Root-Mean-Square Velocity of Gases: Videos & Practice Problems

The root mean square (RMS) speed of an ideal gas is a specific type of average speed that reflects the motion of gas particles. Understanding RMS speed is essential in thermodynamics and kinetic theory, as it provides insight into the behavior of gas molecules at a given temperature. The RMS speed is calculated using the formula:

\[ v_{\text{RMS}} = \sqrt{\frac{3RT}{M}} \]

In this equation, \(R\) represents the universal gas constant (approximately 8.314 J/(mol·K)), \(T\) is the absolute temperature in Kelvin, and \(M\) is the molar mass of the gas in kilograms per mole. Alternatively, the RMS speed can also be expressed as:

\[ v_{\text{RMS}} = \sqrt{\frac{3kT}{m}} \]

where \(k\) is Boltzmann's constant and \(m\) is the mass of a single gas particle in kilograms. It is important to note that temperature must always be converted to Kelvin for these calculations.

To illustrate the difference between average speed and RMS speed, consider three values: 5, 11, and 32. The average speed is calculated by summing these values and dividing by the number of values, yielding an average of 16. In contrast, the RMS speed involves squaring each value, averaging those squares, and then taking the square root of that average. This process results in an RMS speed of approximately 19.7, which is typically higher than the average due to the squaring of larger numbers.

For example, to calculate the RMS speed of hydrogen gas at 27 degrees Celsius, first convert the temperature to Kelvin by adding 273, resulting in 300 K. The molar mass of hydrogen is 2 grams per mole, which converts to 0.002 kilograms per mole. Plugging these values into the RMS speed formula gives:

\[ v_{\text{RMS}} = \sqrt{\frac{3 \times 8.314 \times 300}{0.002}} \approx 1934 \text{ m/s} \]

This high speed indicates that hydrogen particles move rapidly, contributing to the low concentration of hydrogen in the atmosphere. Understanding RMS speed is crucial for grasping the kinetic behavior of gases and their properties under various conditions.

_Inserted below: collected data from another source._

(** More fuel and no interruption do not change a positive answer. *)
Lemma searchLoop_true kill head_ fuel fuel' c c' (s : search St In Out) lg :
  searchLoop model computePartial kill head_ fuel c s = Some (true, lg) -> (fuel <= fuel')%nat ->
  searchLoop model computePartial neverKilled head_ fuel' c' s = Some (true, lg).
Proof.
  revert fuel' c c' s; induction fuel as [|fuel IH]; intros fuel' c c' s H Hle; cbn [searchLoop] in *.
  - destruct fuel'; cbn [searchLoop]; destruct (s_heap s !! head_) as [hd|]; cbn [mbind option_bind] in *;
      try done; destruct (next hd); try done; by destruct (kill c).
  - destruct fuel' as [|fuel']; [lia|]; cbn [searchLoop].
    destruct (s_heap s !! head_) as [hd|]; cbn [mbind option_bind] in *; [|done].
    destruct (next hd); [|done]. destruct (kill c); [done|]. cbn [neverKilled].
    destruct (iteration _ _ _ _) as [[s'|]|]; cbn [mbind option_bind] in *; [|done|done].
    eapply IH; [done|lia].
Qed.

(** More fuel does not change an answer. *)
Lemma searchLoop_more head_ fuel fuel' c c' (s : search St In Out) r :
  searchLoop model computePartial neverKilled head_ fuel c s = Some r -> (fuel <= fuel')%nat ->
  searchLoop model computePartial neverKilled head_ fuel' c' s = Some r.
Proof.
  revert fuel' c c' s; induction fuel as [|fuel IH]; intros fuel' c c' s H Hle; cbn [searchLoop] in *.
  - destruct fuel'; cbn [searchLoop]; destruct (s_heap s !! head_) as [hd|]; cbn [mbind option_bind] in *;
      try done; by destruct (next hd).
  - destruct fuel' as [|fuel']; [lia|]; cbn [searchLoop].
    destruct (s_heap s !! head_) as [hd|]; cbn [mbind option_bind] in *; [|done].
    destruct (next hd); [|done]. cbn [neverKilled] in *.
    destruct (iteration _ _ _ _) as [[s'|]|]; cbn [mbind option_bind] in *; [|done|done].
    eapply IH; [done|lia].
Qed.

Lemma searchLoop_done head_ (s : search St In Out) hd ids fuel c :
  s_heap s !! head_ = Some hd -> next hd = None -> callIds (s_heap s) (s_calls s) = Some ids ->
  searchLoop model computePartial neverKilled head_ fuel c s
  = Some (true, replicate (length (s_longest s)) (Some ids)).
Proof.
  intros Hhd Hn Hids.
  assert (Hc : (fun _ : option (list Z) => Some ids) <$> s_longest s = replicate (length (s_longest s)) (Some ids)).
  { induction (s_longest s) as [|o lg IH]; simpl; [done|]. by f_equal. }
  destruct fuel; simpl; rewrite Hhd; cbn [mbind option_bind]; rewrite Hn, Hids;
    cbn [mbind option_bind]; by rewrite Hc.
Qed.

(** What [checkSingle] answers when it is not interrupted. *)
Definition decides (n : Z) (E : list ent) (r : bool) (lg : list (option (list Z))) : Prop :=
  (r = true <-> linearizableFrom model E (Init model))
  /\ (r = true -> exists seq, lin model E (Init model) seq /\ lg = replicate (Z.to_nat n) (Some seq)).

Lemma checkSingle_decides n E :
  0 <= n -> historyWf n E ->
  exists fuel0, forall fuel, (fuel0 <= fuel)%nat ->
    exists r lg, checkSingle model E computePartial neverKilled fuel = Some (r, lg) /\ decides n E r lg.
Proof.
  intros Hn Hwf; destruct (checkSingle_start n E Hwf)
    as (root & head_ & h & h1 & all & Hmk & Hlen & Hins & Hroot & Hall & Hlk & Hew).
  set (b0 := newBitset n). set (lg0 := replicate (Z.to_nat n) (None : option (list Z))).
  set (s0 := mkSearch h1 root b0 ∅ [] (Init model) lg0).
  assert (Hcs : forall fuel, checkSingle model E computePartial neverKilled fuel
    = searchLoop model computePartial neverKilled head_ fuel 0 s0).
  { intros fuel; unfold checkSingle; rewrite Hmk; cbn [mbind option_bind]; rewrite Hlen; cbn [mbind option_bind].
    rewrite Hins; cbn [mbind option_bind]. replace (2 * n / 2) with n by (rewrite Z.mul_comm, Z.div_mul; lia). done. }
  assert (Hrem : rem all b0 = all).
  { apply filter_all; intros [x e] Hin; simpl. apply newBitset_get; [done|]. by eapply (ew_ids _ _ _ Hew). }
  assert (Hlv : level head_ n all h1 b0).
  { split; rewrite ?Hrem; [done|done|]. intros id Hid; unfold b0. rewrite newBitset_get by done. eauto. }
  assert (Hlg0 : len lg0 = n) by (unfold len, lg0; rewrite length_replicate; lia).
  assert (Hlong : forall lg : list (option (list Z)), len lg = n -> length lg = Z.to_nat n) by (unfold len; lia).
  destruct (decide (all = [])) as [Hnil|Hne].
  - exists 0%nat; intros fuel _. destruct (level_head _ _ _ _ _ Hlv) as (hd & Hhd & Hnx).
    rewrite Hrem, Hnil in Hnx. rewrite Hcs, (searchLoop_done head_ s0 hd []) by done.
    eexists true, _; split; [done|]. rewrite <- Hall, Hnil; simpl.
    rewrite (Hlong lg0 Hlg0). split; [|intros _; exists []; split; [constructor|done]].
    split; [intros _; exists []; constructor|done].
  - destruct (explorable_all model computePartial head_ n all Equal_eq (S (length all)) h1 b0 ∅ [] (Init model) lg0 [])
      as [Hs|Hf]; rewrite ?Hrem; try done; [lia| | | |].
    + intros b st [k Hin]; rewrite lookup_empty in Hin; by apply elem_of_nil in Hin.
    + intros i Hi; by apply elem_of_nil in Hi.
    + rewrite Hrem, <- Hroot in Hs. destruct Hs as (s' & seq & Hrt & (hd & Hhd & Hnx) & Hids & Hseq & Hlg).
      apply searchLoop_steps in Hrt as [k Hk]. exists k; intros fuel Hle.
      destruct (Hk (fuel - k)%nat 0%nat) as [c' Hk'].
      replace (k + (fuel - k))%nat with fuel in Hk' by lia.
      rewrite Hcs. unfold s0; rewrite Hk', (searchLoop_done _ _ _ _ _ _ Hhd Hnx Hids).
      rewrite Hrem, Hall in Hseq. eexists true, _; split; [done|].
      split; [split; [intros _; by exists seq|done]|]. intros _; exists seq; split; [done|]. by rewrite Hlong.
    + rewrite Hrem, <- Hroot in Hf. destruct Hf as (r & e & pre & suf & cache' & lg' & Hrt & Hr & Hk & Hd & _ & Hlg).
      apply searchLoop_steps in Hrt as [k Hkk]. exists (S k); intros fuel Hle.
      destruct (Hkk (fuel - k)%nat 0%nat) as [c' Hk'].
      replace (k + (fuel - k))%nat with fuel in Hk' by lia.
      rewrite Hcs; unfold s0; rewrite Hk'. destruct (fuel - k)%nat as [|f] eqn:Ef; [lia|].
      destruct (level_live _ _ _ _ _ _ _ _ Hlv Hr) as (hd & y & Hhd & Hy).
      destruct (level_node _ _ _ _ _ _ _ _ _ Hlv Hr) as (rd & Hrd & _ & _ & _ & Hnone & _).
      cbn [searchLoop s_heap]; rewrite Hhd; cbn [mbind option_bind]; rewrite Hy; cbn [neverKilled].
      unfold iteration; cbn [s_entry s_heap s_calls s_longest mbind option_bind]; rewrite Hrd; cbn [mbind option_bind].
      rewrite (Hnone Hk); cbn [mbind option_bind]. exists false, lg'; split; [done|].
      split; [|done]. split; [done|]. intros Hlin; exfalso.
      apply (deadFrom_0 model _ _ Hd); [|by rewrite Hrem, Hall]. rewrite Hrem; intros E0; by destruct all.
Qed.
End run.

In this problem, we are tasked with calculating the pressure of an ideal gas contained in a volume of 1.6 liters, with a mass of 200 grams and a molecular mass of 28 grams per mole. The root mean square (RMS) speed of the gas molecules is given as 600 meters per second. To find the pressure, we will utilize the ideal gas law, represented by the equation:

PV = nRT

Here, P is the pressure, V is the volume, n is the number of moles, R is the ideal gas constant (8.314 J/(mol·K)), and T is the temperature in Kelvin. To isolate P, we rearrange the equation:

P = \frac{nRT}{V}

First, we need to determine the number of moles (n). Using the relationship between mass and molar mass, we can calculate n as follows:

n = \frac{m}{M}

Substituting the values, we have:

n = \frac{200 \text{ grams}}{28 \text{ grams per mole}} = 7.14 \text{ moles}

Next, we need to find the temperature (T). The RMS speed is related to temperature and molar mass through the equation:

v_{RMS} = \sqrt{\frac{3RT}{M}}

Squaring both sides gives:

v_{RMS}^2 = \frac{3RT}{M}

Rearranging for T, we have:

T = \frac{v_{RMS}^2 \cdot M}{3R}

Substituting the known values (with molar mass converted to kilograms):

T = \frac{(600 \text{ m/s})^2 \cdot 0.028 \text{ kg/mol}}{3 \cdot 8.314 \text{ J/(mol·K)}}

Calculating this yields:

T \approx 404.1 \text{ K}

Now, we convert the volume from liters to cubic meters for consistency in units:

V = 1.6 \text{ liters} = 0.0016 \text{ m}^3

With all variables determined, we can now calculate the pressure:

P = \frac{(7.14 \text{ moles}) \cdot (8.314 \text{ J/(mol·K)}) \cdot (404.1 \text{ K})}{0.0016 \text{ m}^3}

Upon performing the calculation, we find:

P \approx 1.5 \times 10^7 \text{ Pascals}

This result represents the pressure of the ideal gas in the container. Understanding the relationships between mass, moles, temperature, and pressure is crucial in solving problems involving ideal gases.